Of course women (and men) want shorter waits for essential care. But we must also bear in mind that waiting lists increased in the mid-1990s in parallel with the downsizing of health care that followed cuts in federal transfers to the provinces. This tendency continued subsequent to the introduction of the Canadian Health and Social Transfer and concurrent tax cuts to business that deprived governments of funds needed to sustain the public medical system. Recent additions to health budgets may begin to address these lists, although much evidence highlights the uncertainty of this outcome.
Indeed, for the most part, patients are getting necessary urgent surgery when it is appropriate, but it appears that waiting lists increase with the introduction of new technologies, and this particularly for elective procedures. When these procedures have only recently been made available, they may be in high demand and yet lack the evidence base to show their contribution to overall health; this was the case for instance with the combination of high-dose chemotherapy with bone marrow transplants to treat breast cancer, which did not exhibit clear evidence of improved long-term survival in recent Cochrane reviews. Moreover, research in Alberta has also shown that waiting lists increase when physicians move into high-paying private practices to care for patients. And finally, overall health care costs can be expected to increase when physicians offer interventions of unproven effectiveness--and patients with adverse effects are sent to the public system for subsequent care.

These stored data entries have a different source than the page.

(* ===== verification/Socks5Facts.v ===== *)
(** Theorems on the SOCKS5 server: which client bytes reach the handler, and what
    is answered; what the credentials protect; the UDP header round trip. *)

From S2P Require Import Prelude GoIO GoStr GoBytes NetIP NetIPFacts Datagram DatagramFacts Socks5.
Import Socks5.

(** ** Client messages *)

Inductive target := TV4 (ip : list Z) | TV6 (ip : list Z) | TName (name : list Z).

Definition target_ok (t : target) : Prop :=
  match t with
  | TV4 ip => len ip = 4
  | TV6 ip => len ip = 16
  | TName name => len name < 256
  end.
Definition target_host (t : target) : string :=
  match t with TV4 ip | TV6 ip => IP_String ip | TName name => string_of_bytes name end.
Definition target_bytes (t : target) : list Z :=
  match t with
  | TV4 ip => 1 :: ip
  | TV6 ip => 4 :: ip
  | TName name => 3 :: len name :: name
  end.

Definition client_hello (methods : list Z) : list Z := [5; len methods] ++ methods.
Definition client_auth (user pass : list Z) : list Z := [1; len user] ++ user ++ [len pass] ++ pass.
Definition client_connect (rsv : Z) (t : target) (port : Z) : list Z := [5; 1; rsv] ++ target_bytes t ++ put16 port.

(** The bytes of the reply to a served request. *)
Definition connect_reply (localAddr : option IP) : list Z :=
  [5; 0; 0] ++ match localAddr with
               | Some ip => match To4 ip, To16 ip with
                            | Some ip4, _ => 1 :: ip4
                            | None, Some ip6 => 4 :: ip6
                            | None, None => [1; 0; 0; 0; 0]
                            end
               | None => [1; 0; 0; 0; 0]
               end ++ [0; 0].

(** What the handshake wants after the methods: nothing, or a login the handler
    accepts. *)
Definition login (s : SOCKS5Server) (methods bytes reply : list Z) : Prop :=
  match authHandler s with
  | Some f =>
      if existsb (Z.eqb 2) methods then
        exists user pass, len user < 256 /\ len pass < 256 /\ bytes = client_auth user pass /\
          f (string_of_bytes user) (string_of_bytes pass) = true /\ reply = [5; 2; 1; 0]
      else 0 ∈ methods /\ bytes = [] /\ reply = [5; 0]
  | None => 0 ∈ methods /\ bytes = [] /\ reply = [5; 0]
  end.

Section Session.
Context `{NetErrors} (e : error) (cl : bool).

(** A connection whose writes succeed. *)
Definition st (i o : list Z) : Conn := mkConn i e o [] cl.

Lemma bind_iff {A B} (m : IO A) (k : A -> IO B) c c' x :
  (m ≫= k) c = (c', inr x) <-> exists c1 y, m c = (c1, inr y) /\ k y c1 = (c', inr x).
Proof.
  unfold mbind, IO_bind. destruct (m c) as [c1 [er|y]]; split.
  - done.
  - intros (? & ? & ? & ?). simplify_eq.
  - intros Hk. by exists c1, y.
  - intros (? & ? & ? & ?). by simplify_eq.
Qed.

Lemma readFull_iff n i o c' b : 0 <= n ->
  readFull n (st i o) = (c', inr b) <-> exists i', i = b ++ i' /\ len b = n /\ c' = st i' o.
Proof.
  intros Hn. unfold readFull. destruct (ReadFull (st i o) n) as [c1 [b1|er]] eqn:E; split.
  - intros [= -> ->]. unfold ReadFull in E. cbn in E. destruct (Z.leb_spec n (len i)); [|done]. injection E as <- <-.
    exists (zdrop n i). split_and!; [by rewrite ztake_zdrop|rewrite zlen_ztake; lia|done].
  - intros (i' & -> & Hl & ->). rewrite (ReadFull_app _ n b i') in E by done. by injection E as <- <-.
  - done.
  - intros (i' & -> & Hl & ->). by rewrite (ReadFull_app _ n b i') in E.
Qed.

Lemma write_iff b i o c' x : write b (st i o) = (c', inr x) <-> c' = st i (o ++ b).
Proof. unfold write, st. cbn. destruct x. split; [by intros [= ->]|by intros ->]. Qed.

Lemma throw_iff {A} er c c' (x : A) : throw er c = (c', inr x) <-> False.
Proof. done. Qed.

Lemma ret_iff {A} (y : A) c c' x : (mret y : IO A) c = (c', inr x) <-> c' = c /\ x = y.
Proof. unfold mret, IO_ret. split; [by intros [= -> ->]|by intros [-> ->]]. Qed.

Lemma read1 i o c' b : readFull 1 (st i o) = (c', inr b) <-> exists x i', i = x :: i' /\ b = [x] /\ c' = st i' o.
Proof.
  rewrite readFull_iff by lia. split.
  - intros (i' & -> & Hl & ->). destruct b as [|x [|]]; try (unfold zlen in Hl; cbn in Hl; lia). by exists x, i'.
  - intros (x & i' & -> & -> & ->). by exists i'.
Qed.
Lemma read2 i o c' b :
  readFull 2 (st i o) = (c', inr b) <-> exists x y i', i = x :: y :: i' /\ b = [x; y] /\ c' = st i' o.
Proof.
  rewrite readFull_iff by lia. split.
  - intros (i' & -> & Hl & ->). destruct b as [|x [|y [|]]]; try (unfold zlen in Hl; cbn in Hl; lia). by exists x, y, i'.
  - intros (x & y & i' & -> & -> & ->). by exists i'.
Qed.
Lemma read4 i o c' b :
  readFull 4 (st i o) = (c', inr b) <-> exists x y z t i', i = x :: y :: z :: t :: i' /\ b = [x; y; z; t] /\ c' = st i' o.
Proof.
  rewrite readFull_iff by lia. split.
  - intros (i' & -> & Hl & ->). destruct b as [|x [|y [|z [|t [|]]]]]; try (unfold zlen in Hl; cbn in Hl; lia). by exists x, y, z, t, i'.
  - intros (x & y & z & t & i' & -> & -> & ->). by exists i'.
Qed.
(** A length byte and that many bytes. *)
Lemma read_var n i o c' b : is_byte n ->
  readFull n (st i o) = (c', inr b) <-> exists i', i = b ++ i' /\ len b = n /\ c' = st i' o.
Proof. intros Hn. apply readFull_iff, Hn. Qed.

The Supreme Court's decision to allow the purchase of private insurance to cover essential medical care, like user fees, is likely to be especially harsh for those at risk of developing (or caring for those with) chronic conditions: women. To begin to reduce this inequity, action must be taken by provincial governments--at least to limit what physicians can do outside the public system, and what they can be paid for these services.
To start, those who opt to practice privately should be required to relinquish their privileges to work in the public sector, and funding must be restored to build up a strong primary care network that will offer all Canadians holistic, comprehensive care. Canada is committed to the gender-based analysis of all its policies, and assessing the Supreme Court decision through this lens shows that it is counter to the country’s equity commitments and the human right to health for women.
(Abby Lippman, PhD, is a Professor in the Department of Epidemiology, Biostatistics and Occupational Health at McGill University, and Co-Chair of the Canadian Women’s Health Network. Amélie Quesnel-Vallée, PhD, is an Assistant Professor in the Departments of Sociology and Epidemiology, Biostatistics and Occupational Health at McGill University.)